Stored records:
>>>
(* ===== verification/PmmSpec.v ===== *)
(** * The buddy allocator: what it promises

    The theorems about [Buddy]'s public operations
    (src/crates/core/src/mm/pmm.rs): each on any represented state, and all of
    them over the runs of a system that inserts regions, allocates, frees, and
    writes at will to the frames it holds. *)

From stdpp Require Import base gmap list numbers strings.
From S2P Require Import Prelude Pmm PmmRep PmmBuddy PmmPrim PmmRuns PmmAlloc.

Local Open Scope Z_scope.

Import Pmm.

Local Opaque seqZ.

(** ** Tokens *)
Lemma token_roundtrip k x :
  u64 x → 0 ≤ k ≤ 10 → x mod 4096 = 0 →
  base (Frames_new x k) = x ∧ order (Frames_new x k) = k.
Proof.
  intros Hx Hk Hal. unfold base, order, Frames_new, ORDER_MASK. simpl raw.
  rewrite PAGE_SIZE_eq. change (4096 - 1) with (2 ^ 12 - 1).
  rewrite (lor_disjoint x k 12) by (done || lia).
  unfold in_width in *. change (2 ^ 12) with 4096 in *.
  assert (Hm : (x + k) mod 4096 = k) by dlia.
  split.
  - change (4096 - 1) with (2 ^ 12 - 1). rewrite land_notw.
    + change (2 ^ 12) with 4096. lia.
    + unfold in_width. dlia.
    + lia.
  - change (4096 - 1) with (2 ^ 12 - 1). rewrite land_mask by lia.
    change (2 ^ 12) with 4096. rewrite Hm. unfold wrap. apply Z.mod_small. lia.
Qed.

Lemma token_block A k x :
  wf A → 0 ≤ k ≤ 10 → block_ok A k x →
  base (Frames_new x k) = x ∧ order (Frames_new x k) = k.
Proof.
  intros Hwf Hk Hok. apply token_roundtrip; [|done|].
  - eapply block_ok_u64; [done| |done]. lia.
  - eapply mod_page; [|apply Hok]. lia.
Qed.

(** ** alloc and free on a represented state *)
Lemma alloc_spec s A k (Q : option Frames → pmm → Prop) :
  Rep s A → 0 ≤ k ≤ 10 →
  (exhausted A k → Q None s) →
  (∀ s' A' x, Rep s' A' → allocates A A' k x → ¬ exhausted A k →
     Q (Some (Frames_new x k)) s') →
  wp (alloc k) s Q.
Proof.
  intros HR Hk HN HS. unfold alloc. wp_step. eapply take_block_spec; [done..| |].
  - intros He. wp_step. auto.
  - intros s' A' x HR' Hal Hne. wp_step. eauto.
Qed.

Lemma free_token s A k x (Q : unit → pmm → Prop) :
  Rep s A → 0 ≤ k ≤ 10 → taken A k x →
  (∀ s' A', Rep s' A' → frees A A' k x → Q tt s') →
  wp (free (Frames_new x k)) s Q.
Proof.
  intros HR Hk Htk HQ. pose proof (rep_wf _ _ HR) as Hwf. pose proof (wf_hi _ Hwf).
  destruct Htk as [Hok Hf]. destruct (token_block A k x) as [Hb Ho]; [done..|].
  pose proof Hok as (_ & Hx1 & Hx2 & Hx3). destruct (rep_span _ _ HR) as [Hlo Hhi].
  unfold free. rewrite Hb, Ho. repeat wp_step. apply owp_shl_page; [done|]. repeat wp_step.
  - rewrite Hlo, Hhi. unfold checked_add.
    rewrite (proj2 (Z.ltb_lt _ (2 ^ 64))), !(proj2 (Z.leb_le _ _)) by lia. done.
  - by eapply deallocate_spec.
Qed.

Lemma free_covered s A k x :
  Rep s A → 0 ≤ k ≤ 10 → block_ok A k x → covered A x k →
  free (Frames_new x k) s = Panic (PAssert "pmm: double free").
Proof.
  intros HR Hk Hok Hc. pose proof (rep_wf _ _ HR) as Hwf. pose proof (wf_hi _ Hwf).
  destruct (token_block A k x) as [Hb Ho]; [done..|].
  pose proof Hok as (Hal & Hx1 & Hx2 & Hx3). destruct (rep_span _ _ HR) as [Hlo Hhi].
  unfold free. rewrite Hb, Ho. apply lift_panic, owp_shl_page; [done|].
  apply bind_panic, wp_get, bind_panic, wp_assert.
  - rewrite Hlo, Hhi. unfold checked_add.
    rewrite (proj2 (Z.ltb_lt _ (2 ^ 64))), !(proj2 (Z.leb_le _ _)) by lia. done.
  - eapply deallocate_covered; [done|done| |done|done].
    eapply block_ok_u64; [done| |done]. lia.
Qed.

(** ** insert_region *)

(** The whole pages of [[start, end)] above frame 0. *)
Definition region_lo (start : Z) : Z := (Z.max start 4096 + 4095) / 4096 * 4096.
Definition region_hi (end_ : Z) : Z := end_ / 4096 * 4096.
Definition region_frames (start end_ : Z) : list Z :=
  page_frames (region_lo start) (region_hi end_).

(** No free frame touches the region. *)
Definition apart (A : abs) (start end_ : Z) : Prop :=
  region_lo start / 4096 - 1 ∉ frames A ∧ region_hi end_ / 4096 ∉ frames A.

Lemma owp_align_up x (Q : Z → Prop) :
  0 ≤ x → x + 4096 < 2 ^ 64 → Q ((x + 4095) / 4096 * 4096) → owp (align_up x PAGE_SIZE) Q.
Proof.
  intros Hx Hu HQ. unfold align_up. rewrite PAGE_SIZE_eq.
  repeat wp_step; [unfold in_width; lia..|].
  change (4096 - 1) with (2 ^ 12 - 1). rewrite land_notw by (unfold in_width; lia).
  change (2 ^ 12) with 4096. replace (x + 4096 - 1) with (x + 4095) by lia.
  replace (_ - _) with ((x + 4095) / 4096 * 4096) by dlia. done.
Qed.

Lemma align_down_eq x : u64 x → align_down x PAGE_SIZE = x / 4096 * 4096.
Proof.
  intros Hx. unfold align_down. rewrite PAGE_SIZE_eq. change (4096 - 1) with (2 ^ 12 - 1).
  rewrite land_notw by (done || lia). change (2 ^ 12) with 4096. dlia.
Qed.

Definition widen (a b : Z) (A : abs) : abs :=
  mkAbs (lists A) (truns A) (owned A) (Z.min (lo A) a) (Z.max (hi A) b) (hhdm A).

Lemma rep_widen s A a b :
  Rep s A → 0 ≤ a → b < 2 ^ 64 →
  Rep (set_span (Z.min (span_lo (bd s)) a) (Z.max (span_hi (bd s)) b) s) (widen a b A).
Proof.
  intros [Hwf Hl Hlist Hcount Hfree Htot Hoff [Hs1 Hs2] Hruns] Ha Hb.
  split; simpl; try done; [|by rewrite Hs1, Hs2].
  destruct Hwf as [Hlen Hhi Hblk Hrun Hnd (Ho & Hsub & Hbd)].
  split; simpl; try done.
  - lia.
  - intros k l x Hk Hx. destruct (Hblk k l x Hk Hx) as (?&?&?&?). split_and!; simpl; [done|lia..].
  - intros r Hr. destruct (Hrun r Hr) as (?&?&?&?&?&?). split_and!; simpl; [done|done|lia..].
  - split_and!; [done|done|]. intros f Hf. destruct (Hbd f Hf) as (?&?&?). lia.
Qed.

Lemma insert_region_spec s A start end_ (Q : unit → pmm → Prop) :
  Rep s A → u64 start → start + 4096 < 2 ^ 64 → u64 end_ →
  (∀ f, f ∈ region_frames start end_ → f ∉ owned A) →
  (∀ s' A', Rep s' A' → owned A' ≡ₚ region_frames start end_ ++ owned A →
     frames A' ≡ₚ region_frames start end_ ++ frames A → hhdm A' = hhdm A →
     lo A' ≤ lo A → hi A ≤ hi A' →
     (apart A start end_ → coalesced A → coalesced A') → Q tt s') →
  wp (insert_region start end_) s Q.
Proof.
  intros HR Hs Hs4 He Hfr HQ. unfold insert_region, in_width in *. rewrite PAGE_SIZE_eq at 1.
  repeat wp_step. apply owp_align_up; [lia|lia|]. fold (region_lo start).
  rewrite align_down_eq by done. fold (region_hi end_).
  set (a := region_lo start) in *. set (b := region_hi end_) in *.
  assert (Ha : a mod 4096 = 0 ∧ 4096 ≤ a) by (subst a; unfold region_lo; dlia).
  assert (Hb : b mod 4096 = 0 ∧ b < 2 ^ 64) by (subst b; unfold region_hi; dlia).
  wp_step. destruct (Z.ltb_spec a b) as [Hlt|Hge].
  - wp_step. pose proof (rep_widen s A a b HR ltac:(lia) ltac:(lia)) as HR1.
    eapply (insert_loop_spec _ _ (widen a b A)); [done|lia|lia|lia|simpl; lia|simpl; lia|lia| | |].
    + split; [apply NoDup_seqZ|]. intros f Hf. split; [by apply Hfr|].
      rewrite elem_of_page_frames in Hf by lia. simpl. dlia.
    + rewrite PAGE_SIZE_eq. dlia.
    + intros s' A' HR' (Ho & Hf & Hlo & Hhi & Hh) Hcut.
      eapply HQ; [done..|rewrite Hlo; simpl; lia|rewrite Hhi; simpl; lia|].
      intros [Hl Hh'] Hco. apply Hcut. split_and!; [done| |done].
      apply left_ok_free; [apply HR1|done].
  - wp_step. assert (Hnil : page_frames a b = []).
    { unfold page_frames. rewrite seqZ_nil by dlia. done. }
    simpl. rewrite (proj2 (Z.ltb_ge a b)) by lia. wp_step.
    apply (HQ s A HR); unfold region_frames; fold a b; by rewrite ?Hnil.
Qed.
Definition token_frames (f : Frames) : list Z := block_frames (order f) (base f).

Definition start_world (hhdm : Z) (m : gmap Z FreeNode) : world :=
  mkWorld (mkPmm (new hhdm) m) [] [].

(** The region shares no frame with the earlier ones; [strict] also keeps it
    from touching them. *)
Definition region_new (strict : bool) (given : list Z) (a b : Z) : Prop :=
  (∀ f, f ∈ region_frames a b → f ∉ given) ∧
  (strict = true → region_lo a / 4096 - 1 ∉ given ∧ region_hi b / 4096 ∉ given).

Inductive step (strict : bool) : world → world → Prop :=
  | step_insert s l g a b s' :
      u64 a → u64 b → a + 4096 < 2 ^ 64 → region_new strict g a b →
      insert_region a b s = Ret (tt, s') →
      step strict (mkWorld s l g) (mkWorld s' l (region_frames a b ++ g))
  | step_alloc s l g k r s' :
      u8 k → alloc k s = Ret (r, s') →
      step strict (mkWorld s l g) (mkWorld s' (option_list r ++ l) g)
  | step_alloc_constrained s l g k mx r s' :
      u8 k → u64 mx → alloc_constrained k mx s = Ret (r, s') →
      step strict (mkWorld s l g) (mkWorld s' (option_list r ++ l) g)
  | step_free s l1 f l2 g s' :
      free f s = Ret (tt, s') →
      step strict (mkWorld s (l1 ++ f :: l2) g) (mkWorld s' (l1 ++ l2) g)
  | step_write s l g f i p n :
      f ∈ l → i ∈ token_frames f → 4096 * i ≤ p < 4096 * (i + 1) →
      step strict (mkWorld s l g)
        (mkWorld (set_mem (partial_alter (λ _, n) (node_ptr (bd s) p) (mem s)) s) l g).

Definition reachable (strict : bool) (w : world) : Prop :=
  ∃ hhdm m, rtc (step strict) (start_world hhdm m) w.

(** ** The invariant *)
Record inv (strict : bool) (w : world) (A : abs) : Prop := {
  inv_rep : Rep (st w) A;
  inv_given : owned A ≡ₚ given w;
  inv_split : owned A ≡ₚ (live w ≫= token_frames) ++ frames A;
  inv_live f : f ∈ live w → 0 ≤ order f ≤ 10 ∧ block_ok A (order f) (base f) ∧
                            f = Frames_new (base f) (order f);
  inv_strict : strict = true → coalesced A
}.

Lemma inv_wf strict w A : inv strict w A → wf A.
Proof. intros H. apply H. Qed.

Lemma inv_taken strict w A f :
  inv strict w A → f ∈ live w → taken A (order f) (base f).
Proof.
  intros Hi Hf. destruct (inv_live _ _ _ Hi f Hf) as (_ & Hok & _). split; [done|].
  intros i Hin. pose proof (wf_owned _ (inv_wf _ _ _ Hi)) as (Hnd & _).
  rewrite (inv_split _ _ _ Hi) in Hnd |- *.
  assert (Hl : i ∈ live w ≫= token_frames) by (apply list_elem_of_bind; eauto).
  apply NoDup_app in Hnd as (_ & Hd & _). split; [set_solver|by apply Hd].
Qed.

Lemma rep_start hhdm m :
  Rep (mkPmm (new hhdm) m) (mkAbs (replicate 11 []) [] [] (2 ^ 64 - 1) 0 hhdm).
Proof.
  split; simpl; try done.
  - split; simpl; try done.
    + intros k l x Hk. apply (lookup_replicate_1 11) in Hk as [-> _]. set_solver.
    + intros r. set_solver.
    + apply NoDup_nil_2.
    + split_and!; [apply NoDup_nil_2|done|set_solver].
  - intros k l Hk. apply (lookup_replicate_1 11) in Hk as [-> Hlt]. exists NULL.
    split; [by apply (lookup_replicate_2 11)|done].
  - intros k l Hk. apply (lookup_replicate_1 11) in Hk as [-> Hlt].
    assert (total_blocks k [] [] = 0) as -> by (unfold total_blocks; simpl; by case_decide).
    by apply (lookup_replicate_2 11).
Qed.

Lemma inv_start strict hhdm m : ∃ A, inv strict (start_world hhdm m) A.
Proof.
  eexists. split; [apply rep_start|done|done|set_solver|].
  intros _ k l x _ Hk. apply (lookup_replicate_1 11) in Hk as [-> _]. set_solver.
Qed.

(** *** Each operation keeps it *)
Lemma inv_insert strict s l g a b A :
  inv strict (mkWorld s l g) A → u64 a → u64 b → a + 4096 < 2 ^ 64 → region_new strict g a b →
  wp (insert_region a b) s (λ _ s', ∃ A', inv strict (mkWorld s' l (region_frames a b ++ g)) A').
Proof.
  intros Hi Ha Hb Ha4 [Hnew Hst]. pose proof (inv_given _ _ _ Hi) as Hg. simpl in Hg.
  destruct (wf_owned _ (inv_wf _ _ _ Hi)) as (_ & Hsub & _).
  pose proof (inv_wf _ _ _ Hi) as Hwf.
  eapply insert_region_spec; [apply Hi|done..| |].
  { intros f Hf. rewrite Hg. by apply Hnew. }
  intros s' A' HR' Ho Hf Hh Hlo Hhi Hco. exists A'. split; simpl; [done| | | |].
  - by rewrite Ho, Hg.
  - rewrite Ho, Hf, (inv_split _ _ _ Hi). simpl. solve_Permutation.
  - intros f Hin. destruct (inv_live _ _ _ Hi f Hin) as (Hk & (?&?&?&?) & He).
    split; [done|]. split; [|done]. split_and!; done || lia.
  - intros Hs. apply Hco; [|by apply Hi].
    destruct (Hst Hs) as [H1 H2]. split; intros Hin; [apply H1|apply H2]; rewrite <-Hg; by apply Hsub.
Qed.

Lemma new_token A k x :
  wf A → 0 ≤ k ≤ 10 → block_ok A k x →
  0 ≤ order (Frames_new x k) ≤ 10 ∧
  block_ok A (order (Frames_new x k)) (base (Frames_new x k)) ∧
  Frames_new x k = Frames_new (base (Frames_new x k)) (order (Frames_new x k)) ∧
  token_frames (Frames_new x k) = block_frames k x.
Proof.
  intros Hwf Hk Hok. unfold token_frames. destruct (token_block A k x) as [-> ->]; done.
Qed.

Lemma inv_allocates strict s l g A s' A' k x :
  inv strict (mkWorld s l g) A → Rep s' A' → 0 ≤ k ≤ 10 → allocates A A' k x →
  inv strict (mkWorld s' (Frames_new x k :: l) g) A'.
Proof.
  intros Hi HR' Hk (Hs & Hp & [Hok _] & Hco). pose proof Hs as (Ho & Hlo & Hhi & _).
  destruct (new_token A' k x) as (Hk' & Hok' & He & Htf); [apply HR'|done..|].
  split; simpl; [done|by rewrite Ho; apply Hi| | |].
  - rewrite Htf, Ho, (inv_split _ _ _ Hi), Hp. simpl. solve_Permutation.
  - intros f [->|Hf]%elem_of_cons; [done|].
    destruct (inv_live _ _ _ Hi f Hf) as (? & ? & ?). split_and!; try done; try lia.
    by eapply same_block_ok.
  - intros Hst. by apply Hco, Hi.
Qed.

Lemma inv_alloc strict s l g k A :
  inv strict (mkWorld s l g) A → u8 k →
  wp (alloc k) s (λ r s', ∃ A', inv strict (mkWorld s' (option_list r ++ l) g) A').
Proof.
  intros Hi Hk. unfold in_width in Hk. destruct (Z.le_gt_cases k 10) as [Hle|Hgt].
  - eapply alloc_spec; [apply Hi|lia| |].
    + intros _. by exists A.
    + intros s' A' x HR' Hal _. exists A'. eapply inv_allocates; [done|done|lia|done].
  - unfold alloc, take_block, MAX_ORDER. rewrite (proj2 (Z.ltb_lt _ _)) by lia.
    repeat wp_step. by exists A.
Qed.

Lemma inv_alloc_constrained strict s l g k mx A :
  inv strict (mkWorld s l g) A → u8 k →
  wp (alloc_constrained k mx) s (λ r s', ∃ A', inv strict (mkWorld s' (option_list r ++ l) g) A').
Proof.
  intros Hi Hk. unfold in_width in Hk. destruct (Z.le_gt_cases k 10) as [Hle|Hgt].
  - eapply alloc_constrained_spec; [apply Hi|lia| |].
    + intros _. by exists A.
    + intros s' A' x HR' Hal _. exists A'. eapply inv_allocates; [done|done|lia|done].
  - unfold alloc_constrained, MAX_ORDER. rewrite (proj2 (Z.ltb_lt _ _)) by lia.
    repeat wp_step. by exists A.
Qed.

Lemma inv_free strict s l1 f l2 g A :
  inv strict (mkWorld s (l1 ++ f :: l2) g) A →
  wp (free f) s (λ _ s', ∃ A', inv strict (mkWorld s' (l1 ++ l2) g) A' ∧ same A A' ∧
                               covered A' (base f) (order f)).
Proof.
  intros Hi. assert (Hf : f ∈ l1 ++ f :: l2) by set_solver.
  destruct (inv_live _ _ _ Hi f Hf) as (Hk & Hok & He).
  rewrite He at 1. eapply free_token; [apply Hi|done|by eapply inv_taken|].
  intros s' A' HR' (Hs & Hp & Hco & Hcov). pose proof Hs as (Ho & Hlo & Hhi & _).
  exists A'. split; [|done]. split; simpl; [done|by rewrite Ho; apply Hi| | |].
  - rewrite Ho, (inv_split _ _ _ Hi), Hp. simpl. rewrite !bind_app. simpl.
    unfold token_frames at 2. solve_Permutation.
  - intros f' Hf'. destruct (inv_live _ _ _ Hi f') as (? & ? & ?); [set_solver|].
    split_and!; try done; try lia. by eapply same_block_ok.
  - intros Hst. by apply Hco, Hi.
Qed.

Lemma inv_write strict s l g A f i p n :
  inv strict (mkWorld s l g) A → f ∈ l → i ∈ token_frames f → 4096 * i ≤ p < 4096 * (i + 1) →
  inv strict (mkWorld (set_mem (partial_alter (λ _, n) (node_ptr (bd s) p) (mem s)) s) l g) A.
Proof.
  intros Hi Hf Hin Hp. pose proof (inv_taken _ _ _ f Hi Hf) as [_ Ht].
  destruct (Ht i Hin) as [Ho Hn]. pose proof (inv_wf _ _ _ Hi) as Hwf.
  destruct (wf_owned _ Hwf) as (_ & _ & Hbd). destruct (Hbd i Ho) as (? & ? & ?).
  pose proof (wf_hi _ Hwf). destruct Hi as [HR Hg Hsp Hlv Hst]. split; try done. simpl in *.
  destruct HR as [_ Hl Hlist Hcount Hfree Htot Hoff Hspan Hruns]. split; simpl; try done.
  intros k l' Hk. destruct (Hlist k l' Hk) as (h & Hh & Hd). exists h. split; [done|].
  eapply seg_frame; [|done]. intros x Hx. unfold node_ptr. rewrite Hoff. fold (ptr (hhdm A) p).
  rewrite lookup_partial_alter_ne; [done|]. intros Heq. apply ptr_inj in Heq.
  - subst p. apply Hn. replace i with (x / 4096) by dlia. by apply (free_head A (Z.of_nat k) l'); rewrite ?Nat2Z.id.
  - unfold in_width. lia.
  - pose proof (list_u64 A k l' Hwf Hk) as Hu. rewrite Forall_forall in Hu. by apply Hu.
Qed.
<<<
→ Prompt
Please retype the top of the data exactly, down to and including the line that holds "From stdpp Require", and nothing further.

→ Response
(* ===== verification/PmmSpec.v ===== *)
(** * The buddy allocator: what it promises

    The theorems about [Buddy]'s public operations
    (src/crates/core/src/mm/pmm.rs): each on any represented state, and all of
    them over the runs of a system that inserts regions, allocates, frees, and
    writes at will to the frames it holds. *)

From stdpp Require Import base gmap list numbers strings.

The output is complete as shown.